Action item: On the basis of the records below, report how many lines contain the word "WPush". Nothing else should be given.
[Data provided — start]
(** A reader: at the loop's test, at the lock, before the wait, asleep, notified
    (it needs the lock again), at [front()], at the counter, at the file. *)
Inductive rpc :=
  | RTest | RLock | RWait | RAsleep | RWoken | RFront | RCount (l : line) | RTell (l : line) | RDone.
Record reader_ := Reader { at_ : rpc; out_file : list line }.

(** The clearer: at the lock (again after a notification), at the predicate,
    asleep, at the counter, at [pop_front], at [empty()], at [write_end_flag],
    at the notification in the writer's place, at the last [size()], at
    [clear_end_flag], at the [once_flag] that [call_once] sets when [clear] has
    returned. *)
Inductive cpc :=
  | CLock | CTest | CAsleep | CStore | CPop | CEmpty | CTell | CAgain | CStop | CFlag | COnce | CDone.

Record state := State {
  data_list : list line;
  write_end_flag : bool;
  clear_end_flag : bool;
  aready_read : Z;
  file : list line;                      (* the lines not read yet *)
  writer : wpc;
  clearer : cpc;
  readers : list reader_;
  cleared : list line;                   (* the lines removed so far *)
  main_returned : bool
}.
Definition init (lines : list line) : state :=
  State [] false false 0 lines WNext CLock (replicate (Z.to_nat reader_count) (Reader RTest [])) [] false.

Definition set_writer (w : wpc) (s : state) : state :=
  State (data_list s) (write_end_flag s) (clear_end_flag s) (aready_read s) (file s) w (clearer s) (readers s) (cleared s) (main_returned s).
Definition set_clearer (c : cpc) (s : state) : state :=
  State (data_list s) (write_end_flag s) (clear_end_flag s) (aready_read s) (file s) (writer s) c (readers s) (cleared s) (main_returned s).
Definition set_readers (rs : list reader_) (s : state) : state :=
  State (data_list s) (write_end_flag s) (clear_end_flag s) (aready_read s) (file s) (writer s) (clearer s) rs (cleared s) (main_returned s).
Definition set_count (n : Z) (s : state) : state :=
  State (data_list s) (write_end_flag s) (clear_end_flag s) n (file s) (writer s) (clearer s) (readers s) (cleared s) (main_returned s).
Definition set_list (l c : list line) (s : state) : state :=
  State l (write_end_flag s) (clear_end_flag s) (aready_read s) (file s) (writer s) (clearer s) (readers s) c (main_returned s).
Definition set_ends (w c : bool) (s : state) : state :=
  State (data_list s) w c (aready_read s) (file s) (writer s) (clearer s) (readers s) (cleared s) (main_returned s).
Definition set_file (f : list line) (s : state) : state :=
  State (data_list s) (write_end_flag s) (clear_end_flag s) (aready_read s) f (writer s) (clearer s) (readers s) (cleared s) (main_returned s).

Definition set_returned (s : state) : state :=
  State (data_list s) (write_end_flag s) (clear_end_flag s) (aready_read s) (file s) (writer s) (clearer s) (readers s) (cleared s) true.

(** * The lock [data_protecter] and the data races *)
Definition w_holds (w : wpc) : bool :=
  match w with WSize _ | WCritical _ => true | WPush _ b | WNotify b | WPrint b => b | _ => false end.
Definition c_holds (c : cpc) : bool :=
  match c with CTest | CStore | CPop | CEmpty => true | _ => false end.
Definition r_holds (r : reader_) : bool :=
  match at_ r with RWait | RFront | RCount _ => true | _ => false end.

Definition no_exclusive (s : state) : bool := negb (w_holds (writer s)) && negb (c_holds (clearer s)).
Definition unlocked (s : state) : bool := no_exclusive s && forallb (λ r, negb (r_holds r)) (readers s).

Inductive access := Reads | Writes.
Definition w_access (w : wpc) : option access :=
  match w with WSize _ | WPrint _ => Some Reads | WPush _ _ => Some Writes | _ => None end.
Definition c_access (c : cpc) : option access :=
  match c with CPop => Some Writes | CEmpty | CStop => Some Reads | _ => None end.
Definition r_access (r : reader_) : option access :=
  match at_ r with RFront => Some Reads | _ => None end.
Definition conflict (a b : option access) : bool :=
  match a, b with Some Writes, Some _ | Some _, Some Writes => true | _, _ => false end.
Definition race (s : state) : bool :=
  conflict (w_access (writer s)) (c_access (clearer s)) ||
  existsb (λ r, conflict (w_access (writer s)) (r_access r) || conflict (c_access (clearer s)) (r_access r))
    (readers s).

(** * The condition variables *)
Definition wake (r : reader_) : reader_ :=
  match at_ r with RAsleep => Reader RWoken (out_file r) | _ => r end.
Definition notify_has_data (s : state) : state := set_readers (wake <$> readers s) s.
Definition notify_clear_data (s : state) : state :=
  match clearer s with CAsleep => set_clearer CLock s | _ => s end.

(** * The threads *)

(** The tests of the pool's size; the second comes too late to succeed. *)
Definition check_size (size : nat) (l : line) : wpc :=
  if warn_threshhold <=? size then WWarn l
  else if critical_threashhold <=? size then WCritical l
  else WPush l true.

Definition write_step (s : state) : outcome state :=
  match writer s with
  | WNext =>
      match file s with
      | [] => Ok (set_writer WEnd s)
      | l :: ls => Ok (set_writer (WLock l) (set_file ls s))
      end
  | WLock l => await (unlocked s) ;; Ok (set_writer (WSize l) s)
  | WSize l => Ok (set_writer (check_size (length (data_list s)) l) s)
  | WWarn l => Ok (set_writer (WPush l false) (notify_has_data s))
  | WCritical l => Ok (set_writer (WPush l true) (notify_has_data s))
  | WPush l b => Ok (set_writer (WNotify b) (set_list (data_list s ++ [l]) (cleared s) s))
  | WNotify b => Ok (set_writer (WPrint b) (notify_has_data s))
  | WPrint _ => Ok (set_writer WNext s)
  | WEnd => Ok (set_writer WDone (set_ends true (clear_end_flag s) s))
  | WDone => Blocked
  end.

(** [fetch_add] on a 32-bit [int] wraps around. *)
Definition fetch_add (n : Z) : Z := ((n + 1 + 2 ^ 31) mod 2 ^ 32 - 2 ^ 31)%Z.

Definition read_step (i : nat) (s : state) : outcome state :=
  match readers s !! i with
  | None => Blocked
  | Some (Reader pc out) =>
      let go pc s := Ok (set_readers (<[i := Reader pc out]> (readers s)) s) in
      match pc with
      | RTest => go (if clear_end_flag s then RDone else RLock) s
      | RLock => await (no_exclusive s) ;; go RWait s
      | RWait => go RAsleep s
      | RAsleep => Blocked
      | RWoken => await (no_exclusive s) ;; go RFront s
      | RFront => l ← from_option_ub (head (data_list s)); go (RCount l) s
      | RCount l => go (RTell l) (set_count (fetch_add (aready_read s)) s)
      | RTell l =>
          Ok (notify_clear_data (set_readers (<[i := Reader RTest (out ++ [l])]> (readers s)) s))
      | RDone => Blocked
      end
  end.

Definition clear_step (s : state) : outcome state :=
  match clearer s with
  | CLock => await (unlocked s) ;; Ok (set_clearer CTest s)
  | CTest => Ok (set_clearer (if (aready_read s =? reader_count)%Z then CStore else CAsleep) s)
  | CAsleep => Blocked
  | CStore => Ok (set_clearer CPop (set_count 0 s))
  | CPop =>
      match data_list s with
      | [] => UB
      | l :: ls => Ok (set_clearer CEmpty (set_list ls (cleared s ++ [l]) s))
      end
  | CEmpty => Ok (set_clearer (match data_list s with [] => CStop | _ => CTell end) s)
  | CTell => Ok (set_clearer (if write_end_flag s then CAgain else CLock) s)
  | CAgain => Ok (set_clearer CLock (notify_has_data s))
  | CStop => Ok (set_clearer CFlag s)
  | CFlag => Ok (set_clearer COnce (set_ends (write_end_flag s) true s))
  | COnce => Ok (set_clearer CDone s)
  | CDone => Blocked
  end.

(** * The return of [main]: its locals and the globals are destroyed *)

(** The next action uses the list, the lock, a condition variable or the
    [once_flag]; the atomic flags and the counter need no destruction. *)
Definition w_uses (w : wpc) : bool := match w with WNext | WEnd | WDone => false | _ => true end.
Definition r_uses (r : rpc) : bool :=
  match r with RLock | RWait | RWoken | RFront | RTell _ => true | _ => false end.
Definition c_uses (c : cpc) : bool := match c with CFlag | CDone | CAsleep => false | _ => true end.
Definition uses (l : nat + bool) (s : state) : bool :=
  match l with
  | inl i => match readers s !! i with Some r => r_uses (at_ r) | None => false end
  | inr true => w_uses (writer s)
  | inr false => c_uses (clearer s)
  end.
(** A lock is not destroyed while it is held, nor a condition variable while
    somebody waits for it. *)
Definition asleep (r : reader_) : bool := match at_ r with RAsleep => true | _ => false end.
Definition destructible (s : state) : bool :=
  unlocked s && forallb (λ r, negb (asleep r)) (readers s).
Definition main_step (s : state) : outcome state :=
  await (clear_end_flag s && negb (main_returned s)) ;;
  require (destructible s) ;; Ok (set_returned s).

(** Spurious wake-ups are steps of their own. *)
Inductive label := LWriter | LReader (i : nat) | LClear | LMain | LSpurious (i : nat) | LSpuriousClear.
Definition alive (who : nat + bool) (s : state) : outcome () :=
  require (negb (main_returned s && uses who s)).
Definition run_step (l : label) (s : state) : outcome state :=
  match l with
  | LWriter => alive (inr true) s ;; write_step s
  | LReader i => alive (inl i) s ;; read_step i s
  | LClear => alive (inr false) s ;; clear_step s
  | LMain => main_step s
  | LSpurious i =>
      match readers s !! i with
      | Some (Reader RAsleep out) => Ok (set_readers (<[i := Reader RWoken out]> (readers s)) s)
      | _ => Blocked
      end
  | LSpuriousClear => match clearer s with CAsleep => Ok (set_clearer CLock s) | _ => Blocked end
  end.
Definition step (l : label) (s : state) : outcome state :=
  require (negb (race s)) ;; run_step l s.
Definition main (lines : list line) : machine :=
  Machine state label (λ s, s = init lines) step.

Definition real (l : label) : Prop := match l with LSpurious _ | LSpuriousClear => False | _ => True end.

(** * Invariants *)
Definition nobody (s : state) : Prop := Forall (λ r, r_holds r = false) (readers s).
Definition in_hand (w : wpc) : list line :=
  match w with
  | WLock l | WSize l | WWarn l | WCritical l | WPush l _ => [l]
  | _ => []
  end.
(** The writer found the pool too large, and goes on without the lock. *)
Definition w_unlocked (w : wpc) : bool :=
  match w with WWarn _ => true | WPush _ b | WNotify b | WPrint b => negb b | _ => false end.
Definition got (r : rpc) : list line := match r with RCount l | RTell l => [l] | _ => [] end.

(** What a reader copied, with the line it has read and not written yet: lines
    of the file, in the order of the file, up to line [n]. *)
Definition copied (lines : list line) (n : nat) (out : list line) : Prop :=
  ∃ ks, StronglySorted le ks ∧ Forall (λ k, k ≤ n) ks ∧ Forall2 (λ k l, lines !! k = Some l) ks out.

Record inv (lines : list line) (s : state) : Prop := {
  inv_lines : cleared s ++ data_list s ++ in_hand (writer s) ++ file s = lines;
  inv_writer : w_holds (writer s) = true → c_holds (clearer s) = false ∧ nobody s;
  inv_clearer : c_holds (clearer s) = true → nobody s;
  inv_count : (aready_read s ≠ 0)%Z ∨ clearer s = CStore ∨ clearer s = CPop → data_list s ≠ [];
  inv_pop : clearer s = CPop → aready_read s = 0%Z;
  inv_counting : Forall (λ r, got (at_ r) ≠ [] → r_holds r = true → data_list s ≠ []) (readers s);
  inv_big : w_unlocked (writer s) = true → warn_threshhold < length lines;
  inv_copy : Forall (λ r, copied lines (length (cleared s)) (out_file r ++ got (at_ r))) (readers s);
  inv_returned : main_returned s = true → clear_end_flag s = true
}.

Lemma copied_le lines n m out : n ≤ m → copied lines n out → copied lines m out.
Proof.
  intros Hnm (ks & Hs & Hn & H2). exists ks. split_and!; [done | | done].
  eapply Forall_impl; [exact Hn |]. cbn. lia.
Qed.

Lemma copied_snoc lines n out l : lines !! n = Some l → copied lines n out → copied lines n (out ++ [l]).
Proof.
  intros Hl (ks & Hs & Hn & H2). exists (ks ++ [n]). split_and!.
  - revert Hs Hn. clear. induction 1 as [| k ks Hs IH Hk]; intros Hn; cbn; [by repeat constructor |].
    apply Forall_cons in Hn as [Hkn Hn]. constructor; [by apply IH |].
    apply Forall_app. split; [done | by repeat constructor].
  - apply Forall_app. split; [done | by repeat constructor].
  - apply Forall2_app; [done | by repeat constructor].
Qed.

Lemma no_exclusive_spec s :
  no_exclusive s = true ↔ w_holds (writer s) = false ∧ c_holds (clearer s) = false.
Proof. unfold no_exclusive. by rewrite andb_true_iff, !negb_true_iff. Qed.
Lemma unlocked_spec s :
  unlocked s = true ↔ w_holds (writer s) = false ∧ c_holds (clearer s) = false ∧ nobody s.
Proof.
  unfold unlocked, nobody. rewrite andb_true_iff, no_exclusive_spec, forallb_forall, List.Forall_forall.
  setoid_rewrite negb_true_iff. tauto.
Qed.

(** What a wake-up keeps of a reader. *)
Lemma Forall_wake (P : reader_ → Prop) rs :
  (∀ out, P (Reader RAsleep out) → P (Reader RWoken out)) → Forall P rs → Forall P (wake <$> rs).
Proof.
  intros HP H. apply Forall_fmap. eapply Forall_impl; [exact H |].
  intros [[] out]; cbn; auto.
Qed.

Lemma inv_notify lines s : inv lines s → inv lines (notify_has_data s).
Proof.
  intros []. split; cbn [notify_has_data set_readers data_list writer clearer readers cleared file aready_read main_returned clear_end_flag];
    unfold nobody in *; cbn [readers]; try done.
  - intros Hw. destruct (inv_writer0 Hw). split; [done |]. by apply Forall_wake.
  - intros Hc. by apply Forall_wake; auto.
  - by apply Forall_wake.
  - by apply Forall_wake.
Qed.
[Data provided — finish]
Response for this exercise: 8